Vue panoramique de l'Etna dominant les toits en terre cuite de Taormine, captée dans des tons chauds de pellicule argentique

Europe

Sicile

"La Sicile n'appartient pas à l'Italie. Elle s'appartient à elle-même, à contrecœur."

Je suis arrivé à Palerme par ferry de nuit depuis Naples, dormant sur le pont sous un ciel si dégagé qu’il en paraissait artificiel, et au moment où nous avons accosté à l’aube, l’odeur de la ville avait déjà atteint l’eau — pâte frite, gasoil, jasmin. Il était six heures du matin et le marché de Ballarò était déjà bruyant. Un homme vendait des escargots. Un autre avait un brasero avec du poulpe bouilli. Une femme en pantoufles négociait ferme avec son poissonnier avec l’intensité concentrée que j’associe d’habitude aux négociations contractuelles. Je n’avais pas encore pris mon petit-déjeuner. J’ai acheté un sandwich à la panelle, je me suis arrêté dans la rue et j’ai compris immédiatement que ce ne serait pas un voyage reposant.

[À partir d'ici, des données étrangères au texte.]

Lemma zip_requests tb :
  zip (zip (req_ids c) (pad_list (query_len <$> seq 0 k) tb 0)) (logits_positions c) =
  (fun i => (request_of i, query_len i, logits_pos_of i)) <$> seq 0 k.
Proof.
  assert (Er : req_ids c = request_of <$> seq 0 k) by apply as_seq.
  assert (El : logits_positions c = logits_pos_of <$> seq 0 k).
  { rewrite (as_seq (logits_positions c)) at 1. by rewrite (co_logits Hc). }
  rewrite El. rewrite Er at 1. unfold pad_list.
  rewrite <- (app_nil_r (request_of <$> seq 0 k)). rewrite zip_with_app by (by rewrite !length_fmap).
  cbn [zip_with]. rewrite app_nil_r.
  assert (Ez : zip (request_of <$> seq 0 k) (query_len <$> seq 0 k) = (fun i => (request_of i, query_len i)) <$> seq 0 k) by apply zip_with_fmap_same.
  rewrite Ez. apply zip_with_fmap_same.
Qed.

Lemma logits_of_rows (step : Z -> Z) (start : nat -> Z) s n : (forall i, start (S i) = start i + step (query_len i)) ->
  logits_of step (start s) ((fun i => (request_of i, query_len i, logits_pos_of i)) <$> seq s n) =
  (fun e => (start e.1 + e.2, request_of e.1)) <$> concat ((fun i => pair i <$> logits_pos_of i) <$> seq s n).
Proof.
  intros Hs. revert s. induction n as [|n IH]; intros s; [done|]. cbn [seq]. rewrite !fmap_cons. cbn [logits_of concat].
  rewrite fmap_app, <- list_fmap_compose. unfold compose. cbn [fst snd]. f_equal. rewrite <- Hs. apply IH.
Qed.

(** The start of a prompt in the flat row of a merged batch. *)
Definition merged_start (i : nat) : Z := sumZ (query_len <$> seq 0 i).

Lemma merged_start_S i : merged_start (S i) = merged_start i + query_len i.
Proof. unfold merged_start. rewrite seq_S, fmap_app, sumZ_app. cbn. lia. Qed.

(** What a batch keeps: the wanted positions of every request, in order, as flat
    indices from where its row starts. *)
Definition keeps_logits (start : nat -> Z) (md : PrefillInputData) : Prop :=
  pi_logits_indices md = (fun e => start e.1 + e.2) <$> wanted /\ pi_logits_requests md = (fun e => request_of e.1) <$> wanted /\
  forall i x, (i < k)%nat -> 0 <= x < query_len i -> flatten (pi_token_ids md) !! Z.to_nat (start i + x) = tokens_of i !! Z.to_nat x.

Lemma round_up_1 (l : list Z) : pad_list l (round_up (len l) 1) (-1) = l.
Proof. apply pad_list_full. unfold round_up. rewrite Z.div_1_r. lia. Qed.

Lemma row_logits_ok tb ts tk : logits_rounding r = 1 -> bucket_fits tb ts tk -> keeps_logits (fun i => Z.of_nat i * ts) (row_inputs tb ts tk).
Proof.
  intros Hr [Hb Hs Hk]. unfold keeps_logits, row_inputs. cbn [pi_logits_indices pi_logits_requests pi_token_ids]. rewrite zip_requests.
  pose proof (logits_of_rows (fun _ => ts) (fun i => Z.of_nat i * ts) 0 k ltac:(intros; cbv beta; lia)) as E. cbv beta in E.
  change (Z.of_nat 0 * ts) with 0 in E. rewrite E. fold wanted. clear E.
  assert (El : len ((fun e : nat * Z => (Z.of_nat e.1 * ts + e.2, request_of e.1)) <$> wanted) =
    len (((fun e : nat * Z => (Z.of_nat e.1 * ts + e.2, request_of e.1)) <$> wanted).*1)) by (unfold len; by rewrite !length_fmap).
  rewrite Hr, El, round_up_1, <- !list_fmap_compose. split; [done|]. split; [done|].
  intros i x Hi Hx. pose proof (Hs i Hi). unfold flatten.
  replace (Z.to_nat (Z.of_nat i * ts + x)) with (i * Z.to_nat ts + Z.to_nat x)%nat by nia.
  rewrite (lookup_concat _ (Z.to_nat ts) i (Z.to_nat x) (pad_list (tokens_of i) ts (-1))).
  - unfold pad_list. rewrite lookup_app_l; [done|]. unfold query_len, len in *. lia.
  - intros row. apply padded_width. apply Hs.
  - by apply lookup_padded_row.
  - lia.
Qed.

(** ** Prompts merged into one row *)

Lemma align_merge (f : nat -> list Z) tl v : 0 <= tl ->
  align_and_pad (f <$> seq 0 k) 1 tl v = Ok [pad_list (concat (f <$> seq 0 k)) tl v].
Proof.
  intros Htl. pose proof (co_some Hc) as Hk. unfold align_and_pad. cbn [Z.eqb Pos.eqb andb].
  assert (El : len (f <$> seq 0 k) = Z.of_nat k) by (unfold len; by rewrite length_fmap, length_seq). rewrite El.
  destruct (Z.ltb_spec 1 (Z.of_nat k)) as [H1|H1].
  - cbn [fmap list_fmap]. unfold guard_or. rewrite (proj2 (Z.leb_le _ _)) by done. done.
  - assert (k = 1%nat) as -> by lia. cbn [seq fmap list_fmap concat]. rewrite app_nil_r. unfold guard_or.
    rewrite (proj2 (Z.leb_le _ _)) by done. done.
Qed.

Definition context_rows : list (list Z) := (fun i => Z.of_nat <$> context_row i) <$> seq 0 k.

Definition merged_inputs (ts tk : Z) : PrefillInputData :=
  let logits := logits_of (fun q => q) 0 (zip (zip (req_ids c) (query_len <$> seq 0 k)) (logits_positions c)) in
  mkPrefillInput (req_ids c) (query_len <$> seq 0 k) (context_of <$> seq 0 k)
    [pad_list (concat (tokens_of <$> seq 0 k)) ts (-1)]
    [pad_list (concat ((fun i => seqZ (context_of i) (query_len i)) <$> seq 0 k)) ts (-1)]
    [pad_list (concat (slots_row <$> seq 0 k)) ts (-1)]
    (if has_context then Some (flatten [pad_list (concat context_rows) tk (-1)]) else None)
    (Some [make_attn_mask r (pad_list (group_rows Z.of_nat context_rows) tk (-1))
      (pad_list (group_rows Z.of_nat (tokens_of <$> seq 0 k)) ts (-1))])
    (pad_list logits.*1 (round_up (len logits) (logits_rounding r)) (-1)) logits.*2.

Lemma form_merged_ok m : unified_attn r = false -> merged_prefill (run_config r) = true -> lookup_inv m -> (forall n, dp n = 0) ->
  merged_start k <= BucketManager.max_num_batched_tokens m -> sumZ (context_blocks_of <$> seq 0 k) <= default 0 (num_hpu_blocks m) ->
  wp (_form_prefill_batch r dp c) (fun o m' => lookup_inv m' /\ same_limits m m' /\
    exists ts, merged_start k <= ts /\ o = Some (merged_inputs ts (round_up (sumZ (context_blocks_of <$> seq 0 k)) 32))) m.
Proof.
  intros Hu Hmp Hm Hdp0 Hlim1 Hlim2. pose proof (co_some Hc) as Hk. unfold _form_prefill_batch. rewrite (proj2 (Nat.eqb_neq k 0)) by lia.
  cbv zeta. rewrite positions_ok. apply wp_bind. eapply wp_lift; [apply token_slots_ok|].
  rewrite context_lists. destruct lists_as_seq as (E1 & E2 & E3).
  assert (Eq : get_num_tokens c = query_len <$> seq 0 k) by (unfold get_num_tokens; rewrite E1, <- list_fmap_compose; done).
  assert (El : len <$> ((fun i => Z.of_nat <$> context_row i) <$> seq 0 k) = context_blocks_of <$> seq 0 k).
  { rewrite <- list_fmap_compose. apply fmap_seq_ext. intros i Hi. unfold compose, len. rewrite length_fmap. by apply len_context_row. }
  unfold _get_prompt_bucketing_fn. rewrite Hu, Hmp. rewrite Eq. rewrite El. apply wp_bind. unfold _bucketize_merged_prompt. apply wp_bind.
  apply wp_find_prompt; [done|done|done|]. intros b m' Hm' Hsame (Hb1 & Hb2 & Hb3). apply wp_ret. cbn [fst snd]. rewrite !Hdp0, !Z.add_0_r.
  assert (Hts : 0 <= b.1.2).
  { eapply Z.le_trans; [|exact Hb2]. apply sumZ_nonneg, Forall_fmap, Forall_forall. intros i Hi%elem_of_seq. cbn. apply len_nonneg. }
  assert (Htk : 0 <= round_up (sumZ (context_blocks_of <$> seq 0 k)) 32).
  { assert (Hn : forall x, 0 <= x -> 0 <= round_up x 32) by (intros x Hx; unfold round_up; pose proof (Z.div_pos (x + 32 - 1) 32); lia).
    apply Hn, sumZ_nonneg, Forall_fmap, Forall_forall. intros i Hi%elem_of_seq. cbn.
    by destruct (context_blocks_bound i ltac:(lia)) as [[? _] _]. }
  rewrite E1, !imap_fmap_seq.
  assert (Hpl : forall f : nat -> Z, pad_list (f <$> seq 0 k) 1 0 = f <$> seq 0 k).
  { intros f. apply pad_list_full. unfold len. rewrite length_fmap, length_seq. lia. }
  apply wp_bind. eapply wp_lift; [by apply align_merge|]. apply wp_bind. eapply wp_lift; [by apply align_merge|].
  apply wp_bind. eapply wp_lift; [by apply align_merge|]. apply wp_bind. eapply wp_lift; [by apply align_merge|].
  apply wp_bind. eapply wp_lift; [by apply align_merge|]. apply wp_bind. eapply wp_lift; [by apply align_merge|].
  apply wp_bind. eapply wp_lift; [by apply (np_get_ok _ 0)|]. apply wp_ret. split; [done|]. split; [done|].
  exists b.1.2. split; [done|]. f_equal. unfold merged_inputs, has_context. rewrite E2, !Hpl. cbn [zip_with].
  unfold group_rows, context_rows. rewrite !imap_fmap_seq. unfold flatten.
  assert (Eg : (fun i => replicate (Z.to_nat (context_blocks_of i)) (Z.of_nat i)) <$> seq 0 k =
    (fun i => replicate (length (Z.of_nat <$> context_row i)) (Z.of_nat i)) <$> seq 0 k).
  { apply fmap_seq_ext. intros i Hi. rewrite length_fmap. pose proof (len_context_row i Hi). unfold len in *. f_equal. lia. }
  by rewrite Eg.
Qed.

La Sicile vous maintient en éveil. L’histoire à elle seule est vertigineuse — Phéniciens, Grecs, Romains, Arabes, Normands, Espagnols — chaque couche encore visible dans l’architecture si on sait quoi chercher. La Chapelle Palatine de Palerme est une chapelle byzantine construite par des rois normands et décorée par des artisans arabes, et elle est plus belle que des choses qui ont pris trois fois plus de temps à construire. Près d’Agrigente, la Vallée des Temples s’étend sur une crête dominant la mer avec une grandeur désinvolte que les ruines athéniennes lui enveraient. Taormine possède un théâtre grec avec l’Etna en fond, l’une de ces vues qui rend l’expression “à couper le souffle” insuffisante. Je me méfie habituellement des endroits aussi manifestement beaux. Taormine l’a mérité.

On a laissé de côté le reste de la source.